** TASK INPUTS follows **

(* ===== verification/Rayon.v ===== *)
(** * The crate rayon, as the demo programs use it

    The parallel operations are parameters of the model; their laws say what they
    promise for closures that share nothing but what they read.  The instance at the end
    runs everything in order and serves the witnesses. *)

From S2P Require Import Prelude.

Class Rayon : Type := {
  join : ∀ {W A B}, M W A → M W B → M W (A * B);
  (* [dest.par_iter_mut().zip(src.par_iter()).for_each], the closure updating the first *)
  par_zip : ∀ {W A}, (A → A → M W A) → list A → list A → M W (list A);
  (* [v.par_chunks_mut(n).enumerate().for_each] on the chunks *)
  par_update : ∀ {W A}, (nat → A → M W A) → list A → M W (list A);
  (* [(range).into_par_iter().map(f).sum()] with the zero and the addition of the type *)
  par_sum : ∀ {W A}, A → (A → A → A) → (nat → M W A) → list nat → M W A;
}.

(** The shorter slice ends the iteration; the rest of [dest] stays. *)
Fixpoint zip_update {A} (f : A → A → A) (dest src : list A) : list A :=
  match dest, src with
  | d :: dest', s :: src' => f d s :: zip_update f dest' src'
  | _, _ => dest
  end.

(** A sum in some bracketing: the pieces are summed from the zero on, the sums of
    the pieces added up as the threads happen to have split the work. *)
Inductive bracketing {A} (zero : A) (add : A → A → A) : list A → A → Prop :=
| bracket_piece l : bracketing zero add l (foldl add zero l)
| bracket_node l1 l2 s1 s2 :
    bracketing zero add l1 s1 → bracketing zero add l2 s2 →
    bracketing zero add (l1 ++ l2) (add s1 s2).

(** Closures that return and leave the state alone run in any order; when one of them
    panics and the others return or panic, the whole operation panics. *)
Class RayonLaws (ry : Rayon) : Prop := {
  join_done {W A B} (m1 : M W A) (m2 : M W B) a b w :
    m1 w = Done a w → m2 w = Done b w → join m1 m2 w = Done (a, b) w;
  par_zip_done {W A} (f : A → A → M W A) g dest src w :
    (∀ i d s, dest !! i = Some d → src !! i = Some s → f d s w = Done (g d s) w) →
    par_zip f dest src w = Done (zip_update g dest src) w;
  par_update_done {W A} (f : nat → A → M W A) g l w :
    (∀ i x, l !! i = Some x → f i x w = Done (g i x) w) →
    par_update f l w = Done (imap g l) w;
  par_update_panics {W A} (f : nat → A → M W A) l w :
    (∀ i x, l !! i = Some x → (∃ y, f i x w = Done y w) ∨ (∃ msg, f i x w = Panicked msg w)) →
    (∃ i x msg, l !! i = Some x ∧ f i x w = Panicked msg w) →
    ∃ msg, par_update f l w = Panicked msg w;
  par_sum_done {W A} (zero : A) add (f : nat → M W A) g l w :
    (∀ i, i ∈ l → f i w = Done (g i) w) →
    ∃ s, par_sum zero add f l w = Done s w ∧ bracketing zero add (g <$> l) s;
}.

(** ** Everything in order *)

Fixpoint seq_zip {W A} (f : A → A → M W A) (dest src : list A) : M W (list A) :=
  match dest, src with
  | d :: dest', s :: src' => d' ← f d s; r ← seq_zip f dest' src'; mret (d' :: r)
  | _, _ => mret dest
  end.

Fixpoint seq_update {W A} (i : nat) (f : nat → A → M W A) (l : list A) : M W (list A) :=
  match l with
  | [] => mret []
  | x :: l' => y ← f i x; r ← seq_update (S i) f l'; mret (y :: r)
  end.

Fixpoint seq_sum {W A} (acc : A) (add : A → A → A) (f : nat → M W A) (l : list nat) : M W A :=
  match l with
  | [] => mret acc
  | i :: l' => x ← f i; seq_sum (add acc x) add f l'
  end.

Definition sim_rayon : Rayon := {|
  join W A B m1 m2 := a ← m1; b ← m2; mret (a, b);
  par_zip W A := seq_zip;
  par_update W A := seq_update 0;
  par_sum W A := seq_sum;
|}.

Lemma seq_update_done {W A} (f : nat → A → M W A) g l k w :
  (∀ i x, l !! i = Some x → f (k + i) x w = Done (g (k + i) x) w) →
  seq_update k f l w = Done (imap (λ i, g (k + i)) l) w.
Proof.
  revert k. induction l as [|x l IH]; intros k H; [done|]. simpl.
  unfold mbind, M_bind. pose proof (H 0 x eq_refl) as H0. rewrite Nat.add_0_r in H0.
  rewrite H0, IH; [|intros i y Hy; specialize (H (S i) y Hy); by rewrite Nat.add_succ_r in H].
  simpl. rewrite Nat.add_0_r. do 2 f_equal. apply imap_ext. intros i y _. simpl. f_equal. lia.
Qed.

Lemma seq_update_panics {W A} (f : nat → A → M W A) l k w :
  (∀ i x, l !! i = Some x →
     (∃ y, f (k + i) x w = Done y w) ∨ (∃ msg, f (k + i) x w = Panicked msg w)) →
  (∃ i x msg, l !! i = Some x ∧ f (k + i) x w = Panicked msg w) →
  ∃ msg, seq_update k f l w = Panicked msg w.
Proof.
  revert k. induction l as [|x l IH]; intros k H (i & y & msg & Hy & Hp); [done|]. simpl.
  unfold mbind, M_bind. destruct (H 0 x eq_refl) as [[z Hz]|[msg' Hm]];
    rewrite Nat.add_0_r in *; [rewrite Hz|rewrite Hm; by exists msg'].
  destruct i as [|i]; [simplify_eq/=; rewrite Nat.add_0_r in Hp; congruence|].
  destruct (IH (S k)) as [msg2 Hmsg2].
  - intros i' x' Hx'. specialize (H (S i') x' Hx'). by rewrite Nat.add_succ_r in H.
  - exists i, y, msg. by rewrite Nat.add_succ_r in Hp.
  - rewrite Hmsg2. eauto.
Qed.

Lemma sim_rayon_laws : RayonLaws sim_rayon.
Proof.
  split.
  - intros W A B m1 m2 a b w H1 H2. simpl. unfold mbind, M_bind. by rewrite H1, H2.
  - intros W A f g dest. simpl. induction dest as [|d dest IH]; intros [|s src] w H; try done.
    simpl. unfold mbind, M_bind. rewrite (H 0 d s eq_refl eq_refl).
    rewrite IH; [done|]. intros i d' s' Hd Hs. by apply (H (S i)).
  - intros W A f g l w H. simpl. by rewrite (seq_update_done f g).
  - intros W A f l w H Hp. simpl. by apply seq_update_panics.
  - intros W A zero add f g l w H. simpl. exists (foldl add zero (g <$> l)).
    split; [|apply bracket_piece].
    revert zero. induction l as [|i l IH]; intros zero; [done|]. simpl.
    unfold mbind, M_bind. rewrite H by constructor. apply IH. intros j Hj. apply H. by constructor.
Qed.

** End of TASK INPUTS **
** TASK INPUTS follows **

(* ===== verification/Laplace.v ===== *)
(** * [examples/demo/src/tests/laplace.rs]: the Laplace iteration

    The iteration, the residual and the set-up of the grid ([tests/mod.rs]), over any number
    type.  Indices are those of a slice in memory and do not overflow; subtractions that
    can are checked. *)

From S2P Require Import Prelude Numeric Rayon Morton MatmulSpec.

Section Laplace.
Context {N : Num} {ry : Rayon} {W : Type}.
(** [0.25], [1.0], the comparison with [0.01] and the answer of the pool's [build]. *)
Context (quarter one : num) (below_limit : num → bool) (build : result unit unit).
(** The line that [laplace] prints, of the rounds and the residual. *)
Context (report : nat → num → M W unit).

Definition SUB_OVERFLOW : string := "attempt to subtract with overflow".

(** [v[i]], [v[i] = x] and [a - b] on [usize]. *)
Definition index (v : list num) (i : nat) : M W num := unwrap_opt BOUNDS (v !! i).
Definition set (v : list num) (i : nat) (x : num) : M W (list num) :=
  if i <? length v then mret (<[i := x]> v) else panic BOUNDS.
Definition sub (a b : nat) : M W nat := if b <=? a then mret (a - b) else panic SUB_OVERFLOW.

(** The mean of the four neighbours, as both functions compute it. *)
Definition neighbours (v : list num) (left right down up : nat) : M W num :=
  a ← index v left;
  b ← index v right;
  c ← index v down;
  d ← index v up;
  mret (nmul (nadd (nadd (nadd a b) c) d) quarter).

** End of TASK INPUTS **
** TASK INPUTS follows **

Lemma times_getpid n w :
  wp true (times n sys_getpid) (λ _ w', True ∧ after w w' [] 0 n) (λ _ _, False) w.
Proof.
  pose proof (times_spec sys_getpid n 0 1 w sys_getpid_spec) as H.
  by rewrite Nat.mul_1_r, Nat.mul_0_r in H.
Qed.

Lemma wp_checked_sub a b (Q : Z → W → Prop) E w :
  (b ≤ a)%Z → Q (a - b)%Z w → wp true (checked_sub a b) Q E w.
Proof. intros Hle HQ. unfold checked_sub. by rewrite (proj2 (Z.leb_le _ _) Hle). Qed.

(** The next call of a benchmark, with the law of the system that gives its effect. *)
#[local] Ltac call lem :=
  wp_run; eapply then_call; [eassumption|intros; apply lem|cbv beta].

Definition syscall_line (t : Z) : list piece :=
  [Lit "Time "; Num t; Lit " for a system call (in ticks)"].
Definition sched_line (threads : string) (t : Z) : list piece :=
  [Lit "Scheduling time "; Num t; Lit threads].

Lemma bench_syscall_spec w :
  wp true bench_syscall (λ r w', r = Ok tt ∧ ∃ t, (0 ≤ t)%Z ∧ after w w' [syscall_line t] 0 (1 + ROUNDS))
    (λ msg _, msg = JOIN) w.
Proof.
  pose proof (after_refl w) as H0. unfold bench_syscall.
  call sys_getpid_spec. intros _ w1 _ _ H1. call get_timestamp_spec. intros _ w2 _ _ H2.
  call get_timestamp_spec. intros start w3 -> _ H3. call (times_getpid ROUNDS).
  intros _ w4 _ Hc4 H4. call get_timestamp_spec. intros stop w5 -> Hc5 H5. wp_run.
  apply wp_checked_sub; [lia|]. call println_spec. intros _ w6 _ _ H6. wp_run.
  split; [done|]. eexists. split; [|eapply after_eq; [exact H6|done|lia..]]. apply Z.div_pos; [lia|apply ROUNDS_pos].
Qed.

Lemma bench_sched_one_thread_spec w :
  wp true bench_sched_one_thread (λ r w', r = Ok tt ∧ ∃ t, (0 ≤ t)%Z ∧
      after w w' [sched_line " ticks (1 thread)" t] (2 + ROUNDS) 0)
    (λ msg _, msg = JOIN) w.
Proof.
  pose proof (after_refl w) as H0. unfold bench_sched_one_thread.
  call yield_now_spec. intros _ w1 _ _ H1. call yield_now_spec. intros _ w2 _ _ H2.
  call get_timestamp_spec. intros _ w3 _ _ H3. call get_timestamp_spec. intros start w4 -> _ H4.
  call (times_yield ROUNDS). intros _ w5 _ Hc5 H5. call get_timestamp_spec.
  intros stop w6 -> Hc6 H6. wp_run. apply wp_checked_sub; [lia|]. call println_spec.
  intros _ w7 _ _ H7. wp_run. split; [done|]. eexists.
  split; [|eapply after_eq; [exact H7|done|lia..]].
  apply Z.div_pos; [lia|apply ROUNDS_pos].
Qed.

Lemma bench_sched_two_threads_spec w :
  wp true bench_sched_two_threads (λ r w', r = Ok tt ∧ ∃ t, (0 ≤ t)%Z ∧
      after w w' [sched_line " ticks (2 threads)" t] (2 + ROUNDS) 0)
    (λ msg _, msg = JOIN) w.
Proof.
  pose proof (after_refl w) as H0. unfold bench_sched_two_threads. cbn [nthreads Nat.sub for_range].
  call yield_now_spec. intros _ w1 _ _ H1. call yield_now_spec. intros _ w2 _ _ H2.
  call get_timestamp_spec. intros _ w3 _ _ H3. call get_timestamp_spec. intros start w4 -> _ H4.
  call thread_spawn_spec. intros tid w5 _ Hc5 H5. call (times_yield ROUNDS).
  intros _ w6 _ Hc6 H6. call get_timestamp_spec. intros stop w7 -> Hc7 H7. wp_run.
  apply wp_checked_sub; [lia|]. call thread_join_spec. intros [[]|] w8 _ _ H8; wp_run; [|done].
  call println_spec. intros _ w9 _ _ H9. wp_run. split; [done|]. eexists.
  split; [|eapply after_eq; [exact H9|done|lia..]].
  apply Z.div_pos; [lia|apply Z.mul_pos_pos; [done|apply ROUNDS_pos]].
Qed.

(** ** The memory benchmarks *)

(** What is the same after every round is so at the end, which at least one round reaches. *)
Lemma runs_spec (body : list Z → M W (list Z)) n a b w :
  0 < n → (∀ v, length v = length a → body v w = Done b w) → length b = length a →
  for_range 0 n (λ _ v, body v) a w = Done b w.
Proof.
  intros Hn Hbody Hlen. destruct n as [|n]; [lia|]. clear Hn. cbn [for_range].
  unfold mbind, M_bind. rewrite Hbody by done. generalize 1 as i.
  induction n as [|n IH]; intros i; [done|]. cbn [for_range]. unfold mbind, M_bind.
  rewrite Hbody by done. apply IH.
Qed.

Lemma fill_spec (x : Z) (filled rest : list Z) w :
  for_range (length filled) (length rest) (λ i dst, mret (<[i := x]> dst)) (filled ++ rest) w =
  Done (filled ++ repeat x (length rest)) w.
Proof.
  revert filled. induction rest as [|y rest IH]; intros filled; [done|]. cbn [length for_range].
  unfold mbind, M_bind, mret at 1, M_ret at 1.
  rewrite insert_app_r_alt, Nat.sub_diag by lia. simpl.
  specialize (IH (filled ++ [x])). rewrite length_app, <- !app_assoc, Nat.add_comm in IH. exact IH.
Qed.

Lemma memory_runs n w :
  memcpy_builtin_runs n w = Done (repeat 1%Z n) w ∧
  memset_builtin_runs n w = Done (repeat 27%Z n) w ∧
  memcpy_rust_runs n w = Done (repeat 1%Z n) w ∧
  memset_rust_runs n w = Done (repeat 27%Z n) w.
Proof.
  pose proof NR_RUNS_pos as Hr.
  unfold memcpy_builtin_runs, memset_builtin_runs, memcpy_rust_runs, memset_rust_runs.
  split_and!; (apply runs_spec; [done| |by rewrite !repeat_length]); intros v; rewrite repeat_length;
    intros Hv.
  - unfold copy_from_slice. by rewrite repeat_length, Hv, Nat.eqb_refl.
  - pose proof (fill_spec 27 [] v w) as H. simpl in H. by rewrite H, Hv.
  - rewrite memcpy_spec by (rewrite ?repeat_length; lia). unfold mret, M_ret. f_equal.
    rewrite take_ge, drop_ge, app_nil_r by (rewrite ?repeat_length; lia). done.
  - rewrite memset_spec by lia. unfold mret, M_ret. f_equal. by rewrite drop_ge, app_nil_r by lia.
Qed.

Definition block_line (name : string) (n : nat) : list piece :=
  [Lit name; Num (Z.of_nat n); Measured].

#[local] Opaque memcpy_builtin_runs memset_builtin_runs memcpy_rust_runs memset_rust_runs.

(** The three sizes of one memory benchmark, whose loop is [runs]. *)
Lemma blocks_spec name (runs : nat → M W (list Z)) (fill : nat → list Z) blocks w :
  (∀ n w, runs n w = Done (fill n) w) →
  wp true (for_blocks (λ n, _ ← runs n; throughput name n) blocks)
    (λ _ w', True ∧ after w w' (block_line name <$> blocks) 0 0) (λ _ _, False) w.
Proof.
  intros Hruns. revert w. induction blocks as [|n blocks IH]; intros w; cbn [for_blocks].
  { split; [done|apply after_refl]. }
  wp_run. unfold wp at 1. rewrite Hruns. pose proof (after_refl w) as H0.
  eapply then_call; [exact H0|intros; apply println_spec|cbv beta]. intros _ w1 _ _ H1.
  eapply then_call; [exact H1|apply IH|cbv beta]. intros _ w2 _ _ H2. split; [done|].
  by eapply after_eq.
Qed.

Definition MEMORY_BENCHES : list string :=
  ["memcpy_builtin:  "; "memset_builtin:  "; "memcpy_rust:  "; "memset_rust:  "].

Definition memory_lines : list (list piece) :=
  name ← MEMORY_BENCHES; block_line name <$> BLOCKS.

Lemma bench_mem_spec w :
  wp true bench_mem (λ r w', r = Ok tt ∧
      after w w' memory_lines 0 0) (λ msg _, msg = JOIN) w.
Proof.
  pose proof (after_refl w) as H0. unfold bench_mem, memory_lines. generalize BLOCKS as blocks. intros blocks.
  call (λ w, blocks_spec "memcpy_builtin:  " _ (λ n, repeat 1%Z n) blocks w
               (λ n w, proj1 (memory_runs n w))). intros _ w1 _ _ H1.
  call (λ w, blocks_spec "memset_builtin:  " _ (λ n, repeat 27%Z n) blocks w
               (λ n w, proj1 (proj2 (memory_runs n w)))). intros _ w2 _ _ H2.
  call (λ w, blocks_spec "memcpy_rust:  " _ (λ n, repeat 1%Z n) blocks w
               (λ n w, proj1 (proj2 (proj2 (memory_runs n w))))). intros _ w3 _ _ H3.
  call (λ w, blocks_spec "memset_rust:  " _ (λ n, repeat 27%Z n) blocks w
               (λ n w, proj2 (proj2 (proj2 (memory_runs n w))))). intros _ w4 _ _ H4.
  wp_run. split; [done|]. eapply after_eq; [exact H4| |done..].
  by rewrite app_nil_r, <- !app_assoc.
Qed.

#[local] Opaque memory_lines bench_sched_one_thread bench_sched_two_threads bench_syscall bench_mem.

** End of TASK INPUTS **

TASK TO COMPLETE: The listing above holds a line with "Lemma bench_syscall_spec w" and a line with "call get_timestamp_spec. intros start w3". Print the stretch from the first through the second, exactly and alone.

EXPECTED OUTPUT:
Lemma bench_syscall_spec w :
  wp true bench_syscall (λ r w', r = Ok tt ∧ ∃ t, (0 ≤ t)%Z ∧ after w w' [syscall_line t] 0 (1 + ROUNDS))
    (λ msg _, msg = JOIN) w.
Proof.
  pose proof (after_refl w) as H0. unfold bench_syscall.
  call sys_getpid_spec. intros _ w1 _ _ H1. call get_timestamp_spec. intros _ w2 _ _ H2.
  call get_timestamp_spec. intros start w3 -> _ H3. call (times_getpid ROUNDS).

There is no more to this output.